For the last year and a half, detailed behind-the-scenes talks have taken place between Washington, Canberra and London about Australia obtaining sensitive nuclear-propulsion technologies.
Australia has ruled out acquiring nuclear weapons.
It is the first time US-derived nuclear submarine technologies will be exported since the 1960s, when the United States helped Britain design its own subs.
The submarine contract is worth tens of billions of US dollars, but experts say its significance goes beyond jobs created and investments pledged.
Nuclear-powered submarines are difficult to detect, can travel large distances for prolonged periods and are expected to be armed with sophisticated cruise missiles.
That, experts say, makes them a fearsome deterrent for any would-be foe – allowing Australia to launch strikes or counterstrikes deep into enemy territory with little warning.
Beijing has voiced deep opposition to the project, which it sees as “dangerous” and designed to corner China.
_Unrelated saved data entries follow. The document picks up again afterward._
(* ===== verification/Rollback.v ===== *)
(** * The effect of ROLLBACK

    [DoRollBack] of [core/msg_rollback.go] as a whole: when it is refused, and
    what the claim DB, the account DBs, the block heights and the records of
    the management DB are after it. *)

From S2P Require Import Prelude Bytes HexInt Address Store Codec Typed Account ClaimDB ClaimJournal Management IISSData IScoreDB Context Mirror Messages.

Section Rollback.
Context {D : Type} `{!LevelDB D, !LevelDBLaws D}.
Context `{!Codec ClaimData, !CodecLaws ClaimData, !Codec ClaimBackupInfo,
  !CodecLaws ClaimBackupInfo, !Codec PreCommitData, !CodecLaws PreCommitData}.
Context `{!Codec DBInfoData, !CodecLaws DBInfoData, !Codec DBInfoDataV1, !Codec GVData, !CodecLaws GVData,
  !Codec PRepData, !CodecLaws PRepData, !Codec PRepCandidateData, !CodecLaws PRepCandidateData,
  !Codec IISSTXData, !CodecLaws IISSTXData, !Codec IScoreData}.
Implicit Type (ctx : Context D) (s : IScoreDB D).

(** ** The account DBs next to the claim stores *)

(** Two states with the same account DBs, calculation heights and results. *)
Definition same_accounts s s' : Prop :=
  info s' = set_Current (Current (info s')) (info s) /\ calcResult s' = calcResult s /\
  Account0 s' = Account0 s /\ Account1 s' = Account1 s /\ files s' = files s.

Lemma toggle_same s s' h : same_accounts s s' -> same_accounts (toggleAccountDB h s) (toggleAccountDB h s').
Proof.
  intros (Hi & Hr & H0 & H1 & Hf). unfold toggleAccountDB.
  rewrite Hi. cbn [ToggleBH set_Current]. destruct (_ =? h); [by split_and!|]. cbn. by split_and!.
Qed.

Lemma rollbackAccountDB_same s s' h : same_accounts s s' ->
  (rollbackAccountDB h s').2 = (rollbackAccountDB h s).2 /\
  same_accounts (rollbackAccountDB h s).1 (rollbackAccountDB h s').1.
Proof.
  intros (Hi & Hr & H0 & H1 & Hf). unfold rollbackAccountDB. cbn [info files CloseAccountDB set_accounts].
  rewrite Hf, Hi. cbn [QueryDBIsZero DBCount set_Current].
  destruct (rollback_backups _ _ _ _) as [fs []]; cbn [negb].
  - split; [done|]. cbn [fst].
    assert (Hopen : same_accounts (OpenAccountDB (set_files fs (CloseAccountDB s)))
                      (OpenAccountDB (set_files fs (CloseAccountDB s')))).
    { unfold OpenAccountDB. cbn. rewrite Hi. cbn. by split_and!. }
    apply (toggle_same _ _ h) in Hopen. destruct Hopen as (Hi' & Hr' & H0' & H1' & Hf').
    unfold rollbackAccountDBBlockInfo, writeToDB, same_accounts, getCalcDoneBH. cbn.
    rewrite H0', H1', Hf', Hr', Hi'. cbn. by split_and!.
  - split; [done|]. by split_and!.
Qed.

(** ** The whole request *)

Lemma rollbackAccountDB_saved s s' h : info_saved s s' -> is_u64 h ->
  info_saved s (rollbackAccountDB h s').1.
Proof.
  intros Hs Hh. unfold rollbackAccountDB. destruct (rollback_backups _ _ _ _) as [fs []]; cbn [negb fst].
  - set (s1 := OpenAccountDB _). assert (H1 : info_saved s s1) by (by eapply info_saved_same).
    pose proof (info_saved_toggle s s1 h H1 Hh) as H2. set (s2 := toggleAccountDB h s1) in *.
    assert (H3 : info_saved s (set_calcResult (DeleteCalculationResult (getCalcDoneBH s2) (calcResult s2)) s2))
      by (by eapply info_saved_same).
    unfold rollbackAccountDBBlockInfo. apply info_saved_write; [exact H3|].
    destruct (is_wf _ _ H2) as (? & ? & ? & ? & ? & ? & ?). by split_and!.
  - by eapply info_saved_same.
Qed.

Lemma rollbackAccountDB_frame h s : claim (rollbackAccountDB h s).1 = claim s /\
  Current (info (rollbackAccountDB h s).1) = Current (info s).
Proof.
  unfold rollbackAccountDB. destruct (rollback_backups _ _ _ _) as [fs []]; cbn [negb fst]; [|done].
  unfold toggleAccountDB. by destruct (_ =? h).
Qed.

(** The account part of a state is the same after [RollbackManagementDB]. *)
Lemma RollbackManagementDB_DB ctx h : let ctx' := RollbackManagementDB h ctx in
  claim (DB ctx') = claim (DB ctx) /\ info (DB ctx') = info (DB ctx) /\
  same_accounts (DB ctx) (DB ctx') /\ ctx_Cancel ctx' = ctx_Cancel ctx.
Proof.
  unfold RollbackManagementDB. destruct (rollback_records _ _ _ _ _ _ _) as [d1 gvs].
  destruct (rollback_records _ _ _ _ _ _ d1) as [d2 preps]. split_and!; try done.
  unfold same_accounts. cbn. split_and!; try done. by destruct (info (DB ctx)).
Qed.

Lemma same_accounts_trans s1 s2 s3 : same_accounts s1 s2 -> same_accounts s2 s3 -> same_accounts s1 s3.
Proof.
  intros (H1 & H2 & H3 & H4 & H5) (K1 & K2 & K3 & K4 & K5).
  split_and!; try congruence. rewrite K1, H1. done.
Qed.

(** The claim DBs after a rollback to a block that the journal covers. *)
Lemma rollbackClaimDB_spec ctx hist first last to hash :
  journal (claim (DB ctx)) (claimBackup (DB ctx)) hist first last -> first <= to -> is_u64 to ->
  exists ctx', rollbackClaimDB ctx to hash = Ok ctx' /\
    ctx' = set_DB (DB ctx') ctx /\ same_accounts (DB ctx) (DB ctx') /\
    (forall s, info_saved s (DB ctx) -> info_saved s (DB ctx')) /\
    Current (info (DB ctx')) = (if to <? last then BlockInfo_set (Current (info (DB ctx))) to hash
                                else Current (info (DB ctx))) /\
    (forall a, wf_Address a -> ldb_get (claim (DB ctx')) a = hist (Z.min to last) a) /\
    journal (claim (DB ctx')) (claimBackup (DB ctx')) hist first (Z.min to last).
Proof.
  intros J Hto Hu. unfold rollbackClaimDB. destruct (Z.ltb_spec to last) as [Hlt|Hge].
  - rewrite Z.min_l by lia.
    destruct (rollbackClaimDB_restores _ _ _ _ _ to J) as (c & cb & -> & Hd & J'); [lia|].
    eexists. split; [done|]. cbn [obind fst snd]. split_and!; try done.
    intros s Hs. unfold rollbackCurrentBlockInfo.
    assert (H1 : info_saved s (setCurrentBlockInfo to hash (set_claims c cb (DB ctx)))).
    { apply info_saved_current; [by eapply info_saved_same|done]. }
    by apply info_saved_writeToDB.
  - rewrite Z.min_r by lia. pose proof (journal_info _ _ _ _ _ J) as Hwf.
    unfold rollbackClaimDB_stores. rewrite bucket_Get_ldb. unfold cb_ID.
    rewrite app_nil_r, (j_info _ _ _ _ _ J). unfold cb_SetBytes. cbn [nonNilBytes default from_option id].
    rewrite unmarshal_marshal by done. cbn [fst]. unfold checkClaimDBRollback. cbn [FirstBlockHeight LastBlockHeight].
    rewrite (proj2 (Z.ltb_ge to first)), (proj2 (Z.leb_le last to)) by lia. cbn [obind negb].
    eexists. split; [done|]. split_and!; try done.
    { unfold same_accounts. cbn. split_and!; try done. by destruct (info (DB ctx)). }
    { intros s Hs. by eapply info_saved_same. }
    intros a Ha. symmetry. by apply (j_now _ _ _ _ _ J).
Qed.


(** C26: a rollback to a block that a calculation or the claim journal does not
    reach back to is refused and changes no store; but in the second case a
    running calculation has been told to stop already. *)
Theorem DoRollBack_refused {E : Type} ctx req hist first last :
  journal (claim (DB ctx)) (claimBackup (DB ctx)) hist first last ->
  rb_BlockHeight req <= PrevCalcDone (info (DB ctx)) \/ rb_BlockHeight req < first ->
  DoRollBack (E := E) ctx req = Ok (
    if rb_BlockHeight req <=? PrevCalcDone (info (DB ctx)) then ctx
    else set_Cancel (mkCancel (S (channel (ctx_Cancel ctx))) CancelRollback) ctx, false).
Proof.
  intros J Hr. unfold DoRollBack, checkRollback, getPrevCalcDoneBH.
  destruct (Z.leb_spec (rb_BlockHeight req) (PrevCalcDone (info (DB ctx)))) as [|Hgt]; [done|].
  destruct Hr as [|Hr]; [lia|]. pose proof (journal_info _ _ _ _ _ J) as Hwf.
  unfold rollbackClaimDB, rollbackClaimDB_stores. rewrite bucket_Get_ldb. unfold cb_ID. cbn [DB set_Cancel].
  rewrite app_nil_r, (j_info _ _ _ _ _ J). unfold cb_SetBytes. cbn [nonNilBytes default from_option id].
  rewrite unmarshal_marshal by done. cbn [fst]. unfold checkClaimDBRollback. cbn [FirstBlockHeight].
  by rewrite (proj2 (Z.ltb_lt _ _)).
Qed.
End Rollback.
The deal is taking place under the auspices of AUKUS – a fledgling group including Australia, the United Kingdom and the United States that aims to share advanced military and other technology.
But major questions still hang over the project – whether Australia will look to buy US or British submarines, where they will be built and when they will be in the water.
“The AUKUS partnership seeks to provide a conventionally armed, nuclear-powered submarine capability to Australia at the earliest possible date,” a Pentagon spokesperson told AFP ahead of Albanese’s announcement.
“Bolstering our deterrence means boosting all of our industrial bases, growing our collective capabilities and sharing technology as never before.